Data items
- - - -
(* ===== verification/RunnerSteps.v ===== *)
(** * What every computation of the runner preserves

    A relation [R] between the worlds before and after a computation, given the events
    [P] it may log: that it is a preorder, that logging such an event and changing the
    runner's own notes respect it, and that a request to the store whose event is in [P]
    does. Every function of the runner then respects it; the theorems instantiate [R] and
    [P] with relations on the store and on the trace. *)
From S2P Require Import Prelude PyVal Schema Canonical Json PyConv Tools Transitions Tokens Rpc Fold Store AuditChain AuditClient Bundle Artefacts Control Runner.

(** Events of a step's own: the session it opens, its worker's home and launch. *)
Definition llm_event (e : event) : bool :=
  match e with
  | EvRpc service method _ => String.eqb method "open_session" && String.eqb service "model_broker"
  | EvHome _ _ _ | EvLaunch _ _ _ | EvCleanup _ => true
  | EvStore _ _ | EvRegistry => false
  end.
(** The same for one session. *)
Definition in_session (session : string) (e : event) : bool :=
  llm_event e && match e with
                 | EvHome s _ _ | EvLaunch s _ _ | EvCleanup s => String.eqb s session
                 | EvRpc _ _ params => py_eq (dget_none params "session_id") (VStr session)
                 | _ => true
                 end.
(** Of the store's methods the runner calls four beside [set_state]. *)
Definition store_event (e : event) : bool :=
  match e with EvStore method _ => str_in method ["read_episode"; "list_episodes"; "append_cost"; "append_step"] | _ => true end.
(** Of the other services' methods, these. *)
Definition runner_asks : list (string * list string) :=
  [("report_sys", ["system_alert"; "alerts_for"]); ("audit", ["submit"; "status"]); ("model_broker", ["ping"; "open_session"; "close_session"])].
Definition rpc_event (N : surroundings) (e : event) : bool :=
  match e with
  | EvRpc service method _ =>
      asks runner_asks service method || (str_in service (n_admins N) && str_in method ["ping"; "revoke_session"])
  | _ => true
  end.
Definition tame (N : surroundings) (e : event) : bool := negb (llm_event e) && (store_event e && rpc_event N e).
Lemma tame_inv N e : tame N e = true → llm_event e = false ∧ store_event e = true ∧ rpc_event N e = true.
Proof. intros [Hl%negb_true_iff [Hs Hr]%andb_true_iff]%andb_true_iff. done. Qed.

Lemma readonly_trace_of : readonly trace_of.
Proof. unfold trace_of. auto with valops. Qed.
#[local] Hint Resolve readonly_trace_of : valops.
Lemma readonly_now N : readonly (now_ N).
Proof. unfold now_. auto with valops. Qed.
#[local] Hint Resolve readonly_now : valops.

Section runner_steps.
Context `{HASH : Hash} (N : surroundings) (R : relation world) `{HR : !PreOrder R} (P : event → Prop).
Context (R_log : ∀ e w, P e → R w (log_event e w))
  (R_local : ∀ w a f, w_flag w = f ∨ w_flag w = None → R w (mkWorld (w_store w) (w_trace w) a f))
  (R_store : ∀ method params, P (EvStore method params) → respects R (store_rpc N method params))
  (P_tame : ∀ e, tame N e = true → P e).

Definition on_world (x y : world * locals) : Prop := R x.1 y.1.
#[local] Instance on_world_preorder : PreOrder on_world.
Proof using HR. split; [intros x; exact (@PreOrder_Reflexive _ R HR x.1) | intros x y z H1 H2; exact (@PreOrder_Transitive _ R HR _ _ _ H1 H2)]. Qed.

Lemma respects_log e : P e → respects R (modify (log_event e) : RM unit).
Proof using R_log. intros He. apply respects_modify. intros w. by apply R_log. Qed.
Lemma respects_notes f : (∀ w, ∃ a fl, f w = mkWorld (w_store w) (w_trace w) a fl ∧ (w_flag w = fl ∨ w_flag w = None)) →
  respects R (modify f : RM unit).
Proof using R_local. intros Hf. apply respects_modify. intros w. destruct (Hf w) as (a & fl & -> & Hfl). by apply R_local. Qed.
Lemma respects_in_world {A} (m : RM A) : respects R m → respects on_world (in_world m).
Proof using Type. intros Hm [w l] r [w' l'] H. cbn in H. destruct (m w) as [r0 w0] eqn:Hrun. injection H as <- <- <-. by eapply Hm. Qed.
Lemma respects_with_locals {A} (m : LM A) : respects on_world m → respects R (with_locals m).
Proof using Type.
  intros Hm w r w' H. unfold with_locals in H. destruct (m _) as [r0 [w0 l]] eqn:Hrun. injection H as <- <-.
  exact (Hm _ _ _ Hrun).
Qed.
Lemma respects_local f : respects on_world (local f).
Proof using HR. intros [w l] r [w' l'] [= _ <- _]. exact (PreOrder_Reflexive w). Qed.
Lemma respects_for_each {A} (f : A → RM unit) l : (∀ x, x ∈ l → respects R (f x)) → respects R (for_each f l).
Proof using HR.
  induction l as [|x l IH]; intros Hf; cbn [for_each]; [by apply respects_readonly|].
  apply (respects_bind R (λ _, True)); [apply Hf; left|done|intros _ _]. apply IH. intros y Hy. apply Hf. by right.
Qed.
Lemma respects_catch_rpc {A} (m : RM A) h : respects R m → (∀ c, respects R (h c)) → respects R (catch_rpc m h).
Proof using HR.
  intros Hm Hh. apply respects_catch; [done|done|]. intros [code data|cls]; [apply Hh|]. by apply respects_readonly.
Qed.
Lemma respects_rpc service method params : P (EvRpc service method params) → respects R (rpc N service method params).
Proof using R_log HR.
  intros He. apply (respects_bind R (λ _, True)); [by apply respects_log|done|intros _ _]. by apply respects_readonly.
Qed.
(** A request to a broker whose admin socket the runner has. *)
Lemma respects_admin name method : name ∈ n_admins N → str_in method ["ping"; "revoke_session"] = true → llm_event (EvRpc name method []) = false →
  ∀ params, respects R (rpc N name method params).
Proof using R_log HR P_tame.
  intros Hn Hm Hl params. apply respects_rpc, P_tame. unfold tame. cbn in Hl. cbn [llm_event]. rewrite Hl. cbn [negb andb store_event rpc_event].
  rewrite (proj2 (str_in_spec _ _) Hn), Hm. apply orb_true_r.
Qed.
Lemma respects_registry : respects R (registry_ N).
Proof using R_log HR P_tame.
  apply (respects_bind R (λ _, True)); [by apply respects_log, P_tame|done|intros _ _]. by apply respects_readonly.
Qed.

(** Takes a computation of the runner apart; [auto] closes its basic steps. *)
Ltac steps := repeat lazymatch goal with
  | |- respects _ (_ ≫= _) => first [apply (respects_bind R (λ _, True)) | apply (respects_bind on_world (λ _, True))]; [|done|intros ? _]
  | |- respects _ (match ?x with _ => _ end) => destruct x
  | |- respects R (catch_rpc _ _) => apply respects_catch_rpc; [|intros ?]
  | |- respects _ (catch _ _) => apply respects_catch; [typeclasses eauto| |intros ?]
  | |- respects R (for_each _ _) => apply respects_for_each; intros ? ?
  | |- respects on_world (in_world _) => apply respects_in_world
  | |- respects on_world (local _) => apply respects_local
  | |- respects _ (let _ := _ in _) => cbv zeta
  | |- respects _ _ => first [apply respects_readonly; [typeclasses eauto|solve [auto 10 with valops]] | solve [auto]]
  end.

Lemma respects_alert a b c d e : respects R (alert N a b c d e).
Proof using All. unfold alert. steps. by apply respects_rpc, P_tame. Qed.
Lemma respects_audit event eid d p : respects R (audit N event eid d p).
Proof using All. unfold audit. steps. by apply respects_rpc, P_tame. Qed.
Lemma respects_read_record eid : respects R (read_record N eid).
Proof using All. unfold read_record. steps. Qed.
Lemma respects_flag_set reason : respects R (flag_set N reason).
Proof using All. unfold flag_set. steps. apply respects_notes. intros w. eexists _, _. split; [done|]. destruct (w_flag w); auto. Qed.

Lemma respects_transition rec to reason :
  P (EvStore "set_state" (transition_params rec to reason)) → respects R (transition N rec to reason).
Proof using All.
  intros HP. unfold transition. steps. apply respects_audit.
Qed.
Lemma respects_hand_off rec reason severity :
  P (EvStore "set_state" (transition_params rec "handed_off" reason)) → respects R (hand_off N rec reason severity).
Proof using All. intros HP. unfold hand_off. steps; [by apply respects_transition | apply respects_alert]. Qed.

Lemma respects_preflight : respects R (preflight N).
Proof using All.
  unfold preflight, preflight_run. steps; try apply respects_registry; try apply respects_flag_set; try apply respects_alert;
    try (apply respects_notes; intros w; eexists _, _; split; [done|by left]); try (by apply respects_rpc, P_tame).
  assert (∀ name, name ∈ "model_broker" :: n_admins N → respects R (rpc N name "ping" [])) as Hping.
  { intros name [->|Hn]%elem_of_cons; [by apply respects_rpc, P_tame|by apply respects_admin]. }
  revert Hping. generalize ("model_broker" :: n_admins N). intros names.
  induction names as [|name names IH]; intros Hping; cbn [pings]; unfold ping; steps;
    [apply Hping; left|apply IH; intros; apply Hping; by right].
Qed.

Lemma respects_verify_chain : respects R (verify_chain_now N).
Proof using All. unfold verify_chain_now. steps; [apply respects_flag_set | apply respects_alert]. Qed.

Lemma respects_bundle_problem rec :
  (∀ reason, P (EvStore "set_state" (transition_params rec "handed_off" reason))) → respects R (bundle_problem N rec).
Proof using All.
  intros HP. unfold bundle_problem.
  steps; auto using respects_registry, respects_hand_off, respects_flag_set, respects_alert.
Qed.

Lemma respects_after_failure rec role out b :
  (∀ rec' reason, P (EvStore "set_state" (transition_params rec' "handed_off" reason))) →
  respects R (after_failure N rec role out b).
Proof using All.
  intros HP. unfold after_failure. steps; auto using respects_read_record, respects_hand_off.
Qed.

Lemma respects_give_over eid reason :
  (∀ rec' reason, P (EvStore "set_state" (transition_params rec' "handed_off" reason))) → respects R (give_over N eid reason).
Proof using All. intros HP. unfold give_over. steps; auto using respects_read_record, respects_hand_off. Qed.

(** *** Steps *)
Lemma respects_validate role eid session kind structured : respects R (validate N role eid session kind structured).
Proof using All. unfold validate. steps; auto using respects_read_record. by apply respects_rpc, P_tame. Qed.

Lemma respects_input_view rec role : respects R (input_view N rec role).
Proof using All. unfold input_view. steps. Qed.

Lemma respects_revoke session : respects R (revoke_everywhere N session).
Proof using All. unfold revoke_everywhere. steps. by apply respects_admin. Qed.

Lemma respects_outcome rec role kind session conf_name th r l meter :
  respects R (step_outcome N rec role kind session conf_name th r l meter).
Proof using All. unfold step_outcome. steps; auto using respects_validate. Qed.

Lemma respects_charge eid role session conf_name meter : respects R (charge N eid role session conf_name meter).
Proof using All. unfold charge. steps. Qed.

Section session.
Context (session : string) (P_session : ∀ e, in_session session e = true → P e).

Lemma respects_settle eid role conf_name l : respects R (settle N eid role session conf_name l).
Proof using All.
  unfold settle. steps; auto using respects_audit, respects_charge.
  - by apply respects_rpc, P_tame.
  - apply respects_log, P_session. apply String.eqb_refl.
Qed.
Lemma respects_cleanup eid role conf_name l : respects R (step_cleanup N eid role session conf_name l).
Proof using All. unfold step_cleanup. steps; auto using respects_revoke, respects_settle. Qed.

Lemma respects_step_body rec role b kind token conf_name conf :
  respects on_world (step_body N rec role b kind session token conf_name conf).
Proof using All.
  unfold step_body. steps; auto using respects_input_view, respects_audit;
    try (apply respects_log, P_session, String.eqb_refl).
  apply respects_rpc, P_session. apply String.eqb_refl.
Qed.
End session.

Section llm.
Context (P_llm : ∀ e, llm_event e = true → P e).
Lemma session_llm session e : in_session session e = true → P e.
Proof using P_llm. intros [He _]%andb_true_iff. by apply P_llm. Qed.

Lemma respects_run_step rec role b kind : respects R (run_step N rec role b kind).
Proof using All.
  unfold run_step. pose proof session_llm. steps; eauto using respects_audit, respects_cleanup, respects_outcome.
  apply respects_with_locals. eapply respects_step_body; eauto.
Qed.

Lemma respects_closure rec b pf : respects R (closure N rec b pf).
Proof using All. unfold closure. steps; auto using respects_alert, respects_run_step. Qed.
End llm.

(** *** The loop, from what [advance] does *)
Section hand_offs.
Context (P_hand : ∀ rec reason, P (EvStore "set_state" (transition_params rec "handed_off" reason))).

Lemma respects_tick_episode pf ep : respects R (advance N (su_episode_id ep) pf) → respects R (tick_episode N pf ep).
Proof using All. intros Ha. unfold tick_episode. steps; auto using respects_give_over. Qed.

Lemma respects_episodes : respects R (catch_rpc
  (r ← store_rpc N "list_episodes" [("nonterminal_only", VBool false)];
   match r with ReplyList l => mret (Some l) | _ => raise (PyExc "TypeError") end)
  (λ code, _ ← alert N "high" "Episode store unavailable (RB-7)" code VNone VNone; mret None)).
Proof using All. steps. apply respects_alert. Qed.

Lemma respects_tick : (∀ eid pf, respects R (advance N eid pf)) → respects R (tick N).
Proof using All.
  intros Ha. unfold tick. apply (respects_bind R (λ _, True)); [apply respects_preflight|done|intros pf _].
  apply (respects_bind R (λ _, True)); [apply respects_episodes|done|intros eps _].
  steps. by apply respects_tick_episode.
Qed.

Lemma respects_loop n interval last_verify : (∀ eid pf, respects R (advance N eid pf)) → respects R (loop N n interval last_verify).
Proof using All.
  intros Ha. revert last_verify. induction n as [|n IH]; intros last_verify; cbn [loop]; [steps|]. unfold loop_turn.
  steps; auto using respects_verify_chain, respects_tick.
Qed.
End hand_offs.

(** [advance], where every move is allowed for. *)
Lemma respects_advance eid pf : (∀ e, llm_event e = true → P e) →
  (∀ rec to reason, P (EvStore "set_state" (transition_params rec to reason))) → respects R (advance N eid pf).
Proof using All.
  intros P_llm P_move. unfold advance, catch_assertion, after_success.
  steps; auto using respects_read_record, respects_bundle_problem, respects_registry, respects_closure, respects_transition,
    respects_run_step, respects_hand_off, respects_after_failure.
Qed.
End runner_steps.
- - - -
*The task*
Only certain lines are wanted. Please return exactly those from the top of the data through the line with "From S2P Require".

*Output below*
(* ===== verification/RunnerSteps.v ===== *)
(** * What every computation of the runner preserves

    A relation [R] between the worlds before and after a computation, given the events
    [P] it may log: that it is a preorder, that logging such an event and changing the
    runner's own notes respect it, and that a request to the store whose event is in [P]
    does. Every function of the runner then respects it; the theorems instantiate [R] and
    [P] with relations on the store and on the trace. *)
From S2P Require Import Prelude PyVal Schema Canonical Json PyConv Tools Transitions Tokens Rpc Fold Store AuditChain AuditClient Bundle Artefacts Control Runner.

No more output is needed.